▶ [What this task involves]
Emit an exact copy of the lines running from the start of the records to the line containing "Definition put (k", both included.

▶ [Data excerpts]
--- START ---

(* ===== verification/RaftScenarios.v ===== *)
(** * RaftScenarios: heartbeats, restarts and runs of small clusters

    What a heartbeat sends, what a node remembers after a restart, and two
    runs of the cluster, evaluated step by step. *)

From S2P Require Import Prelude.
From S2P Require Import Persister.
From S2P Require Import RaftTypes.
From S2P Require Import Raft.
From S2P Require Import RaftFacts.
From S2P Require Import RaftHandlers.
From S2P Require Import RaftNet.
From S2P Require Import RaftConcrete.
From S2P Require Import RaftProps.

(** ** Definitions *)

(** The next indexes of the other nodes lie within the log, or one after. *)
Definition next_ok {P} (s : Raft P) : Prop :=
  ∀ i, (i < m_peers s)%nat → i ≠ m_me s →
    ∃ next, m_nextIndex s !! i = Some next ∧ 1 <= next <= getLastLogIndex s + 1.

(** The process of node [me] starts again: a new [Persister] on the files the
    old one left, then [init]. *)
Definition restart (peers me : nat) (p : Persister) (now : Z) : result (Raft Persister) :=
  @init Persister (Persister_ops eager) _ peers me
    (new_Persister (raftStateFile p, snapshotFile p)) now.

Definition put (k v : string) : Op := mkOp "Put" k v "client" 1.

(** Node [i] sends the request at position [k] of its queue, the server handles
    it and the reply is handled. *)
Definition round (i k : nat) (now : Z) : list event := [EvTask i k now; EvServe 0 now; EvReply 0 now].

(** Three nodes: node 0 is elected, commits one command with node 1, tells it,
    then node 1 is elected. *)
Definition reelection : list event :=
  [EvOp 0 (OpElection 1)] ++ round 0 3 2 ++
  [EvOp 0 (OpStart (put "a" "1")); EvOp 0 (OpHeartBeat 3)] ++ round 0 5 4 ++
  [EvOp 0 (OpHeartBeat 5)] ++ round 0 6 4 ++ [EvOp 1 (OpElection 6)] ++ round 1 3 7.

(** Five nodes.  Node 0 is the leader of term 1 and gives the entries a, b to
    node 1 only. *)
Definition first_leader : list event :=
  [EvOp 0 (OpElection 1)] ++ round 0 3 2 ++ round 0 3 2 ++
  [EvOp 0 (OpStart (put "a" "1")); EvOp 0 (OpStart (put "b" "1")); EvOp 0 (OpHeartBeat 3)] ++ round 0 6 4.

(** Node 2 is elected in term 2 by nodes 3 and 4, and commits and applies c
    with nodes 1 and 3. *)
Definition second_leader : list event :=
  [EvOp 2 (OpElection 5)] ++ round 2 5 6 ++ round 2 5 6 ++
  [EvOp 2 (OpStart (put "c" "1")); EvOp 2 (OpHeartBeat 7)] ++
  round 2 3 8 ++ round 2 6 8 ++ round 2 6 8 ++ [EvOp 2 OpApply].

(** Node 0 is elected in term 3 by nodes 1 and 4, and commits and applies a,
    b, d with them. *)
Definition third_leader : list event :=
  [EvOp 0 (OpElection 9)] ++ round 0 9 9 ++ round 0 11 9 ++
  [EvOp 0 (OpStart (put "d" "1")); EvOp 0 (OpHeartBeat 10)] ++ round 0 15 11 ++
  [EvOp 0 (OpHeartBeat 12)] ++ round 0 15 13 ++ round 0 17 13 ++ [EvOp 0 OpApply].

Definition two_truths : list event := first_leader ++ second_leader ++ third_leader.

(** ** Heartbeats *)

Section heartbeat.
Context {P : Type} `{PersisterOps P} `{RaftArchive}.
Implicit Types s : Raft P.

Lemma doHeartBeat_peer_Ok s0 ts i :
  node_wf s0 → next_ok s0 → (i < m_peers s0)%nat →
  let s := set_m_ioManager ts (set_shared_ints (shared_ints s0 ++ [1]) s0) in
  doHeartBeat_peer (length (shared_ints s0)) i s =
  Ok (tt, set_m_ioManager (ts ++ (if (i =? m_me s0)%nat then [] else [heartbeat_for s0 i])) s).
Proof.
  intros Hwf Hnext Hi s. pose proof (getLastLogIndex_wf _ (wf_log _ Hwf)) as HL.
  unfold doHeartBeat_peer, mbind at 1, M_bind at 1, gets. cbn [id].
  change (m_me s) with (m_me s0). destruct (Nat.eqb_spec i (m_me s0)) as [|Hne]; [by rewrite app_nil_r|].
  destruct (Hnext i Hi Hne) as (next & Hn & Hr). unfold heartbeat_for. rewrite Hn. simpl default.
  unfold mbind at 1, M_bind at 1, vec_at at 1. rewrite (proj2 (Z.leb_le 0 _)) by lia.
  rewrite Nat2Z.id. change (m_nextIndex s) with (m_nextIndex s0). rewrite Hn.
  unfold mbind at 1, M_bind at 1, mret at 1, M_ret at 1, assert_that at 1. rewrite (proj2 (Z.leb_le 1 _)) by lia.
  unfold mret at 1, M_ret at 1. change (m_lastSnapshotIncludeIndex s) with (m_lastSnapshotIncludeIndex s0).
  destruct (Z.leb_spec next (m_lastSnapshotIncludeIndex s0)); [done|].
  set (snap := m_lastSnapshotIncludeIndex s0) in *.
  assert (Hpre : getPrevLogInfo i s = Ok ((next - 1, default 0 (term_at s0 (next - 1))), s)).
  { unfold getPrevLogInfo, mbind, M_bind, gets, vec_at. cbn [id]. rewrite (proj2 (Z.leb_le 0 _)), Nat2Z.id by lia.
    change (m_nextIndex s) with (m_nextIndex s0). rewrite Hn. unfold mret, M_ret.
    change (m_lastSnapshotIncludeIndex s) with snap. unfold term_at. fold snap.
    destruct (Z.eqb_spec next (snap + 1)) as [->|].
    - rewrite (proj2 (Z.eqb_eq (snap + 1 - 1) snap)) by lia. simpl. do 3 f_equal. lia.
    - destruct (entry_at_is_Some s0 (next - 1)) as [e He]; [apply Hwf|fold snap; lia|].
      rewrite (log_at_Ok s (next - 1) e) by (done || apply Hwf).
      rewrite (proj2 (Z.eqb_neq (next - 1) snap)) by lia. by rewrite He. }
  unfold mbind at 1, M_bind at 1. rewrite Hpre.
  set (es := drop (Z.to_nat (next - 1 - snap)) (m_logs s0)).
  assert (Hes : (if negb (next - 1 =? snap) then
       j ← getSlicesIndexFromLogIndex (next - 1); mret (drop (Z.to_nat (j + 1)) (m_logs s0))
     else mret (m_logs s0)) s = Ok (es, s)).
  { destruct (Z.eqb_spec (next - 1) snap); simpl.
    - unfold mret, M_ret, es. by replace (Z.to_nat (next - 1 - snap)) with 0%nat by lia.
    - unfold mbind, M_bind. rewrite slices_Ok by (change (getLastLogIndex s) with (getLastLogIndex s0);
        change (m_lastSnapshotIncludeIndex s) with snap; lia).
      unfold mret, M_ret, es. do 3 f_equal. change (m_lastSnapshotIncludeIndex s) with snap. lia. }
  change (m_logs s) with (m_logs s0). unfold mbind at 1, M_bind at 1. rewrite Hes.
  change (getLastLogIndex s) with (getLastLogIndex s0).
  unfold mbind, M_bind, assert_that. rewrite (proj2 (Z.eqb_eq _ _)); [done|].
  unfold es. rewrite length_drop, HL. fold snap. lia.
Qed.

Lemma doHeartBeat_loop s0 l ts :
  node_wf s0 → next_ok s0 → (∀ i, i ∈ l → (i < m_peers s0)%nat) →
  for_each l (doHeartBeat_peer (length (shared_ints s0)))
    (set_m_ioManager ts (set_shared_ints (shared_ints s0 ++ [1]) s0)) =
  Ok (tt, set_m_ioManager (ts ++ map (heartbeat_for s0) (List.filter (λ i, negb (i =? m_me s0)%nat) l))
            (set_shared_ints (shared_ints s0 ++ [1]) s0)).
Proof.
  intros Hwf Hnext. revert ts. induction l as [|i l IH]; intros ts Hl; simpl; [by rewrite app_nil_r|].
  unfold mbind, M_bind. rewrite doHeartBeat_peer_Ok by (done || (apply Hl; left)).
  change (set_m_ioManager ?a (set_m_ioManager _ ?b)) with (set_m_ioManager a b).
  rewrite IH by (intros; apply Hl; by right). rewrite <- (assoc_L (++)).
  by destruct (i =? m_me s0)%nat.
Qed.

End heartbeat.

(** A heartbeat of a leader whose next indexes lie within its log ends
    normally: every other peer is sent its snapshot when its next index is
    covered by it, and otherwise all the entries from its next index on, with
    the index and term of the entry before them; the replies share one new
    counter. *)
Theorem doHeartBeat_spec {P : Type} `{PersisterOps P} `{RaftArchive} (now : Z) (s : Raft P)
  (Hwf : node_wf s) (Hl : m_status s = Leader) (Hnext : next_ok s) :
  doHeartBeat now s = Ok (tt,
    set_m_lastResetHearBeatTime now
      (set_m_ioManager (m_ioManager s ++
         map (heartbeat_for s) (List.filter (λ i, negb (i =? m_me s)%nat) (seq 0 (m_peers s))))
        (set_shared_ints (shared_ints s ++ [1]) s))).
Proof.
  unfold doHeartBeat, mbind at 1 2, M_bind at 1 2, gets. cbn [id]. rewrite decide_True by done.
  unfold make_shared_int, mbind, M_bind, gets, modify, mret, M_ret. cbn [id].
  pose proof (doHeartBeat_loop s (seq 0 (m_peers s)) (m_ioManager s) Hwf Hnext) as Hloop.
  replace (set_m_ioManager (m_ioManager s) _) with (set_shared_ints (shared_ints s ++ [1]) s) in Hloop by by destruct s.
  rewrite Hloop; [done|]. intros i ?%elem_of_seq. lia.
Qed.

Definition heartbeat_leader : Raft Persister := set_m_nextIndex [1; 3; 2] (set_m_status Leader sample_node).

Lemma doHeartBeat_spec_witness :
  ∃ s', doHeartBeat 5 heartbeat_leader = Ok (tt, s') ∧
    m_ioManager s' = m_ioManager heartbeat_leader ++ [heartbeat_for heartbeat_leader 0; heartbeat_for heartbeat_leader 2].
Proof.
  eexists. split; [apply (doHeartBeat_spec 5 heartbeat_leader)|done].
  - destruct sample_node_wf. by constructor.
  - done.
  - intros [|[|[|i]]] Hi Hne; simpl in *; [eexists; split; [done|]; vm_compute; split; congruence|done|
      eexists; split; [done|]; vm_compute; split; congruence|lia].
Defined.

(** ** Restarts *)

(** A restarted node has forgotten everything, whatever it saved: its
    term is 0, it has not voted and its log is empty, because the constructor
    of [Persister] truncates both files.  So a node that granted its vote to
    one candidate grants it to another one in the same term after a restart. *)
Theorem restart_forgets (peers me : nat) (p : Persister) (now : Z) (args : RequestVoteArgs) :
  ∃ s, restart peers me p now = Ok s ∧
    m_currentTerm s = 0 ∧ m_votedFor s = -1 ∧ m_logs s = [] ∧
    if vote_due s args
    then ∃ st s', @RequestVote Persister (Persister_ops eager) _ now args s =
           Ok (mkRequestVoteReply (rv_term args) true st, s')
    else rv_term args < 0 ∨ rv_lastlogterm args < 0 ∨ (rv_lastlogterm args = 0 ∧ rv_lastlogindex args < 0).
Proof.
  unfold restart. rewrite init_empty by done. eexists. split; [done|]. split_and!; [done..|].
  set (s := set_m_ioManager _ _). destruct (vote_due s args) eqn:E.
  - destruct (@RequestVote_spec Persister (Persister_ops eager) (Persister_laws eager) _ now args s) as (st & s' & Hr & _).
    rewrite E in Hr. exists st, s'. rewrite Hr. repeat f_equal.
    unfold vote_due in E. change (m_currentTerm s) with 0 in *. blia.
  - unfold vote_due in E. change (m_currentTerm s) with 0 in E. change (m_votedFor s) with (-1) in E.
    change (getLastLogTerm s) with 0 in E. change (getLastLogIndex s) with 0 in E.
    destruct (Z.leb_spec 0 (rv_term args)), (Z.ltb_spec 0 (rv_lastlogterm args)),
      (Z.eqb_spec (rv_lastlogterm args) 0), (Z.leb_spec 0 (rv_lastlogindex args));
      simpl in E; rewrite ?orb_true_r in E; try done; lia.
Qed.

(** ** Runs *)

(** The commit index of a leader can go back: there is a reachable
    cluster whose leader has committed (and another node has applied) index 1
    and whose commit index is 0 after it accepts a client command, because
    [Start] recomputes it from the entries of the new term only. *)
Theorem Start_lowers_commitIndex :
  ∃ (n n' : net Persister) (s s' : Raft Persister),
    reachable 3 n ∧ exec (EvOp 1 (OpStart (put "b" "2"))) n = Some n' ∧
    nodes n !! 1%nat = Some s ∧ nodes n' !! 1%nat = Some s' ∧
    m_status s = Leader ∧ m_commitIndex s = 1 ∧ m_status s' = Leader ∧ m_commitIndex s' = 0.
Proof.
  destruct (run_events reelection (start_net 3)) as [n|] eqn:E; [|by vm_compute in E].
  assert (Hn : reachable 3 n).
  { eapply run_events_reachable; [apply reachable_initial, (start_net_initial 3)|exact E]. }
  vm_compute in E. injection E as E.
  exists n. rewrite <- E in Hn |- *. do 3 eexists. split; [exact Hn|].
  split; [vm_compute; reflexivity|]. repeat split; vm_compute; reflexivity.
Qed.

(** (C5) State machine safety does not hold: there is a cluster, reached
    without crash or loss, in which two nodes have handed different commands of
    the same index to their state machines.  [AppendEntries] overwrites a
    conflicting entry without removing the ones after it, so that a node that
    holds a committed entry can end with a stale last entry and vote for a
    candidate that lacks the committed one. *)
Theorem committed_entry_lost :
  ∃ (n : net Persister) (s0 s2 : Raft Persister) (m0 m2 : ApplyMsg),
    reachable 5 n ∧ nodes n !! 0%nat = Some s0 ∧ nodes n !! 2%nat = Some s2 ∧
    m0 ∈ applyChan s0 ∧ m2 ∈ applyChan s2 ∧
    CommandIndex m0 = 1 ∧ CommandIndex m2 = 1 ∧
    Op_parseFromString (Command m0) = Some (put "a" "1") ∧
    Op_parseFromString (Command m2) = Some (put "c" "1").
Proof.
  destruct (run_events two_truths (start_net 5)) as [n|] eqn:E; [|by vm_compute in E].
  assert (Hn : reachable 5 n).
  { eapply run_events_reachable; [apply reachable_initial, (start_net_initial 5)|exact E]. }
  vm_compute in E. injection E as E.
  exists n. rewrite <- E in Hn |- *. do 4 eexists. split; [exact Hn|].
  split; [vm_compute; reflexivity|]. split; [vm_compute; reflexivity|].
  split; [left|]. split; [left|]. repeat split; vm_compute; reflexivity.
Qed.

--- END ---

▶ [Answer for the task]
(* ===== verification/RaftScenarios.v ===== *)
(** * RaftScenarios: heartbeats, restarts and runs of small clusters

    What a heartbeat sends, what a node remembers after a restart, and two
    runs of the cluster, evaluated step by step. *)

From S2P Require Import Prelude.
From S2P Require Import Persister.
From S2P Require Import RaftTypes.
From S2P Require Import Raft.
From S2P Require Import RaftFacts.
From S2P Require Import RaftHandlers.
From S2P Require Import RaftNet.
From S2P Require Import RaftConcrete.
From S2P Require Import RaftProps.

(** ** Definitions *)

(** The next indexes of the other nodes lie within the log, or one after. *)
Definition next_ok {P} (s : Raft P) : Prop :=
  ∀ i, (i < m_peers s)%nat → i ≠ m_me s →
    ∃ next, m_nextIndex s !! i = Some next ∧ 1 <= next <= getLastLogIndex s + 1.

(** The process of node [me] starts again: a new [Persister] on the files the
    old one left, then [init]. *)
Definition restart (peers me : nat) (p : Persister) (now : Z) : result (Raft Persister) :=
  @init Persister (Persister_ops eager) _ peers me
    (new_Persister (raftStateFile p, snapshotFile p)) now.

Definition put (k v : string) : Op := mkOp "Put" k v "client" 1.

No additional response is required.